I loved Jack’s voice. Like Daddy’s, it had a way of soaking into all the air in a room. But Jack’s voice was slangier than Daddy’s and had a dangerous edge. Everything he said seemed to hold a hidden joke; a joke that you were in on if you heard the grin behind the words. Dad’s voice made you his disciple; Jack’s made you his accomplice.

I loved the way he called me Leggsington, and Jen Bimbooreen, and had nicknames for everybody: Curly and Whitey and Red Dog and Blackie and Beaner. Arthur Garfunkel was the G, or the Big G, or the New G. Warren Beatty was the Pro. When he called Anjel Toot, or Tootman, I felt I could actually see the bond between them. She
was
Toot, and he had christened her; she was singular and special, the way she was meant to be.

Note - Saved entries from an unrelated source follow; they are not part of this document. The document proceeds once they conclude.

(** X26.  [get_cache_dir]: a non-empty [OFFICEREADER_CACHE_DIR] is
    returned as it is, whatever the configuration holds (even one that
    is not a dict); an empty one counts as unset; without it, a missing
    or falsy [cache_dir] entry gives [None], and an absolute path is
    returned whatever the place of the configuration file. *)
Theorem X26_cache_dir_priority (self : config) :
  (forall e, e <> "" -> get_cache_dir self (Some e) = Ok (Some e))
  /\ get_cache_dir self (Some "") = get_cache_dir self None
  /\ (forall d v,
        config_data self = JDict d ->
        dict_get "cache_dir" d = None
        \/ (dict_get "cache_dir" d = Some v /\ json_truthy v = false) ->
        get_cache_dir self None = Ok None)
  /\ (forall d s,
        config_data self = JDict d -> dict_get "cache_dir" d = Some (JStr s) ->
        s <> "" -> is_absolute s = true ->
        get_cache_dir self None = Ok (Some (path_str s))).
Proof.
  split; [|split; [reflexivity|split]].
  - intros e He. unfold get_cache_dir. destruct e; [congruence | reflexivity].
  - intros d v Hd H. unfold get_cache_dir, data_get. rewrite Hd.
    destruct H as [-> | [-> Hv]]; cbn [bind]; unfold resolve; [reflexivity|].
    now rewrite Hv.
  - intros d s Hd Hs Hne Habs. unfold get_cache_dir, data_get. rewrite Hd, Hs.
    cbn [bind]. unfold resolve. cbn [json_truthy].
    destruct s; [congruence|]. cbn [truthy]. rewrite Habs. cbn [negb].
    now destruct (config_path self).
Qed.

(** X27.  A configuration file that does not exist, or that cannot be
    opened or parsed, raises nothing: the [Config] built for it holds an
    empty dict, so that the conversion and image settings are the
    defaults and no cache or output directory is configured. *)
Theorem X27_unusable_config_gives_defaults (p : string) :
  p <> "" ->
  path_exists (path_str p) = false \/ (exists msg, json_load (path_str p) = Raise msg) ->
  get_default_settings (init (Some p)) = Ok conversion_defaults
  /\ get_image_optimization_settings (init (Some p)) = Ok image_defaults
  /\ get_cache_dir (init (Some p)) None = Ok None
  /\ get_output_dir (init (Some p)) = Ok None.
Proof.
  intros Hp H.
  assert (Hinit : init (Some p) = mkConfig (JDict []) (Some (path_str p))).
  { unfold init. destruct p; [congruence|]. cbn [truthy].
    destruct (path_exists (path_str (String a p))) eqn:E; [|reflexivity].
    destruct H as [H | [msg H]]; [discriminate|].
    unfold _load_config. now rewrite H. }
  rewrite Hinit. repeat split.
Qed.

End ConfigFacts.

(** ** The server's preview *)

Section ServerFacts.
Import Server.

Lemma substring_prefix n : forall s,
  n <= String.length s ->
  exists rest, s = substring 0 n s ++ rest /\ String.length (substring 0 n s) = n.
Proof.
  induction n as [|n IH]; intros s Hn.
  - exists s. destruct s; split; reflexivity.
  - destruct s as [|c s]; [cbn in Hn; lia|].
    cbn [String.length] in Hn. destruct (IH s ltac:(lia)) as (rest & Hs & Hl).
    exists rest. cbn [substring append String.length]. split; [now rewrite <- Hs | now rewrite Hl].
Qed.

Lemma length_append s t : String.length (s ++ t) = String.length s + String.length t.
Proof. induction s as [|c s IH]; cbn [append String.length]; [reflexivity | now rewrite IH]. Qed.

(** X28.  The preview of the markdown in the answer of [convert_document]
    is the markdown itself when it has at most 2000 characters, and
    otherwise its first 2000 characters followed by three dots; it never
    exceeds 2003 characters. *)
Theorem X28_markdown_preview (markdown : string) :
  (String.length markdown <= 2000 -> markdown_preview markdown = markdown)
  /\ (2000 < String.length markdown ->
      exists head rest,
        markdown = head ++ rest /\ String.length head = 2000
        /\ markdown_preview markdown = head ++ "...")
  /\ String.length (markdown_preview markdown) <= 2003.
Proof.
  unfold markdown_preview.
  destruct (Nat.ltb_spec 2000 (String.length markdown)) as [Hlong | Hshort].
  - destruct (substring_prefix 2000 markdown ltac:(lia)) as (rest & Hs & Hl).
    split; [lia|]. split.
    + intros _. exists (substring 0 2000 markdown), rest. now repeat split.
    + rewrite length_append, Hl. cbn [String.length]. lia.
  - split; [reflexivity|]. split; [lia | lia].
Qed.

End ServerFacts.

(** ** The further properties on concrete inputs *)

Section FurtherExamples.
Import PyStr ImageOptimizer.

Lemma X3_human_readable_size_witness :
  HumanSize._human_readable_size 1536000 = Ok "1.5 MB".
Proof.
  rewrite (X3_human_readable_size 1536000) by (split; [discriminate | reflexivity]).
  vm_compute. reflexivity.
Defined.

Lemma X5_compression_ratio_witness :
  exists r : Q,
    get_compression_ratio [Byte.x00; Byte.x00] [Byte.x00] = Some r
    /\ ([Byte.x00; Byte.x00] = [] -> r = 1%Q)
    /\ ([Byte.x00; Byte.x00] <> [] -> Qcompare r 1 = Nat.compare 1 2).
Proof. apply (X5_compression_ratio [Byte.x00; Byte.x00] [Byte.x00]). reflexivity. Defined.

Lemma X6_automatic_format_witness :
  exists image',
    @_resize_if_needed toy_pil default_optimizer (mkImage "P" 1 1 [[0]%Z]) = Ok image'
    /\ (prefer_webp default_optimizer = true -> ".webp" = ".webp")
    /\ (prefer_webp default_optimizer = false ->
        mem "P" ["RGBA"; "LA"; "P"] = true -> ".webp" = ".png")
    /\ (prefer_webp default_optimizer = false ->
        mem "P" ["RGBA"; "LA"; "P"] = false ->
        ".webp" = if @_is_photo_like toy_pil image' then ".jpg" else ".png").
Proof.
  apply (@X6_automatic_format toy_pil default_optimizer (mkImage "P" 1 1 [[0]%Z])
           "" None []); [left; reflexivity | vm_compute; reflexivity].
Defined.


Lemma X11_no_image_files_witness :
  exists c,
    Docx._convert_docx [image_paragraph "rId1"] [("rId1", png_part)] true "base64" "img"
      (FS.mkFs [] []) = Some c
    /\ Docx.images c = [] /\ Docx.fs_after c = FS.mkFs [] [].
Proof.
  eexists. split; [reflexivity|].
  apply (proj1 (@X11_no_image_files toy_pil true "base64" eq_refl)
           [image_paragraph "rId1"] [("rId1", png_part)] "img" (FS.mkFs [] [])).
  reflexivity.
Defined.

Lemma X12_unknown_image_format_witness :
  Docx.extract_blip [("rId1", png_part)] "none" "img"
    (Docx.mkImgState 0 [] [] (FS.mkFs [] [])) (Some "rId1")
  = Docx.mkImgState 1 [] [nl ++ "![image](images/image_001.png)" ++ nl] (FS.mkFs [] []).
Proof.
  exact (proj1 (@X12_unknown_image_format toy_pil "none" eq_refl)
           [("rId1", png_part)] "img" (Docx.mkImgState 0 [] [] (FS.mkFs [] []))
           "rId1" png_part eq_refl eq_refl).
Defined.

Lemma X14_grouped_pictures_are_skipped_witness :
  snd (fst (@Pptx.convert_file toy_pil default_optimizer "a.pptx"
              [Pptx.mkSlide None
                 [Pptx.Shape None None
                    (Pptx.Group [Pptx.Shape None None (Pptx.Picture (Ok [Byte.x01]))])]
                 None]
              true "file" "img" (FS.mkFs [] []))) = []
  /\ snd (@Pptx.convert_file toy_pil default_optimizer "a.pptx"
            [Pptx.mkSlide None
               [Pptx.Shape None None
                  (Pptx.Group [Pptx.Shape None None (Pptx.Picture (Ok [Byte.x01]))])]
               None]
            true "file" "img" (FS.mkFs [] [])) = FS.mkFs [] [].
Proof. apply (@X14_grouped_pictures_are_skipped toy_pil). reflexivity. Defined.

Lemma X15_excel_image_numbering_witness :
  numbered "img" "excel_image_" [".webp"; ".png"; ".jpg"] 0
    ["img/excel_image_001.webp"; "img/excel_image_002.webp"]
  /\ List.length ["img/excel_image_001.webp"; "img/excel_image_002.webp"]
     = count_sheet_images [Excel.mkSheet "S" [] [[Byte.x01]; [Byte.x02]]].
Proof.
  apply (@X15_excel_image_numbering toy_pil default_optimizer
           [Excel.mkSheet "S" [] [[Byte.x01]; [Byte.x02]]] "file" "img" (FS.mkFs [] [])
           (join nl
              ["# Sheet: S" ++ nl; "*Empty sheet*" ++ nl;
               nl ++ "![excel_image_001](images/excel_image_001.webp)" ++ nl;
               nl ++ "![excel_image_002](images/excel_image_002.webp)" ++ nl;
               nl ++ "---" ++ nl])
           ["img/excel_image_001.webp"; "img/excel_image_002.webp"]
           (FS.mkFs [("img/excel_image_002.webp", []); ("img/excel_image_001.webp", [])]
              [])
           eq_refl).
  vm_compute. reflexivity.
Defined.

Lemma X16_docx_image_numbering_witness :
  numbered "img" "image_" [".png"; ".jpg"; ".gif"; ".bmp"] 0
    ["img/image_001.png"; "img/image_002.png"].
Proof.
  refine (X16_docx_image_numbering [image_paragraph "rId1"; image_paragraph "rId2"]
            [("rId1", png_part); ("rId2", png_part)] "file" "img" (FS.mkFs [] [])
            (Docx.mkConversion _ ["img/image_001.png"; "img/image_002.png"] _)
            eq_refl eq_refl _).
  reflexivity.
Defined.

Lemma X17_word_table_shape_witness :
  map columns (split_lines (Docx._process_table [["a"; "b|c"]; ["d"]])) = [2; 2; 1]
  /\ Pptx._extract_table [["a"; "b|c"]; ["d"]]
     = Docx._process_table [["a"; "b|c"]; ["d"]] ++ nl.
Proof.
  apply (X17_word_table_shape ["a"; "b|c"] [["d"]]).
  repeat constructor; discriminate.
Defined.

Lemma X18_numbers_are_content_witness :
  Excel.sheet_data [[Excel.CNone; Excel.CInt 0]] = [[Excel.CNone; Excel.CInt 0]].
Proof.
  apply (X18_numbers_are_content [Excel.CNone; Excel.CInt 0] []).
  left. exists 0%Z. right. left. reflexivity.
Defined.

Lemma X19_empty_sheet_witness :
  @Excel.convert_sheet toy_pil default_optimizer true "file" "img"
    (Excel.mkExcelState [] [] 0 (FS.mkFs [] []))
    (Excel.mkSheet "S" [[Excel.CNone; Excel.CStr " "]] [])
  = Ok (Excel.mkExcelState
          ["# Sheet: S" ++ nl; "*Empty sheet*" ++ nl; nl ++ "---" ++ nl]
          [] 0 (FS.mkFs [] [])).
Proof.
  apply (@X19_empty_sheet toy_pil default_optimizer true "file" "img"
           (Excel.mkExcelState [] [] 0 (FS.mkFs [] []))
           (Excel.mkSheet "S" [[Excel.CNone; Excel.CStr " "]] [])).
  - constructor; [|constructor].
    constructor; [left; reflexivity|].
    constructor; [right; reflexivity | constructor].
  - reflexivity.
Defined.

Lemma X21_clean_markdown_one_line_witness :
  Docx._clean_markdown "  # Title  " = strip "  # Title  ".
Proof. exact (X21_clean_markdown_one_line "  # Title  " eq_refl). Defined.

Lemma X22_blank_paragraphs_vanish_witness :
  Docx._convert_docx
    ([image_paragraph "rId1"]
     ++ Docx.BParagraph
          (Docx.mkParagraph "Heading 1" [Docx.mkRun "  " false false false false []] None)
        :: [image_paragraph "rId1"])
    [("rId1", png_part)] true "file" "img" (FS.mkFs [] [])
  = Docx._convert_docx ([image_paragraph "rId1"] ++ [image_paragraph "rId1"])
      [("rId1", png_part)] true "file" "img" (FS.mkFs [] []).
Proof.
  apply (X22_blank_paragraphs_vanish [image_paragraph "rId1"] [image_paragraph "rId1"]).
  split; [constructor; [reflexivity | constructor] | reflexivity].
Defined.

Lemma X24_convert_file_saves_markdown_witness :
  file_content "/cache/output/out/out.md"
    (FS.mkFs [("/cache/output/out/out.md", []); ("/d/a.xlsx", [Byte.x50])] [])
  = Some (Unified.utf8 "").
Proof.
  destruct (@X24_convert_file_saves_markdown toy_pil Unified.toy_libraries
              "/cache" "/d/a.xlsx" true "file" (Some "out")
              (FS.mkFs [("/d/a.xlsx", [Byte.x50])] [])
              (Unified.mkResult "" [] (Some "/cache/output/out/out.md")
                 (Some "/cache/output/out") (Some "excel"))
              (FS.mkFs [("/cache/output/out/out.md", []); ("/d/a.xlsx", [Byte.x50])] [])
              eq_refl)
    as (name & Hname & _ & _ & Hcontent & _).
  injection Hname as <-. exact Hcontent.
Defined.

The first time Anjelica took me to Jack’s house, she parked her little Mercedes in the open garage next to Jack’s big maroon Mercedes—called Bing, because it was the color of a bing cherry—and we went into the house through the kitchen. Jack was sitting on a sofa, in an area off the kitchen that wasn’t quite living room, leaning forward into the phone, as if telling a secret. He wore jeans and a white shirt, whiter than any shirt I’d ever seen. Near him was a hat rack covered in baseball caps—more than I’d ever imagined one person could own.

“Toot,” Jack said as he hung up the phone, stringing out the word. He stood up to kiss her. It was the first time I noticed that Anjel was taller than he was.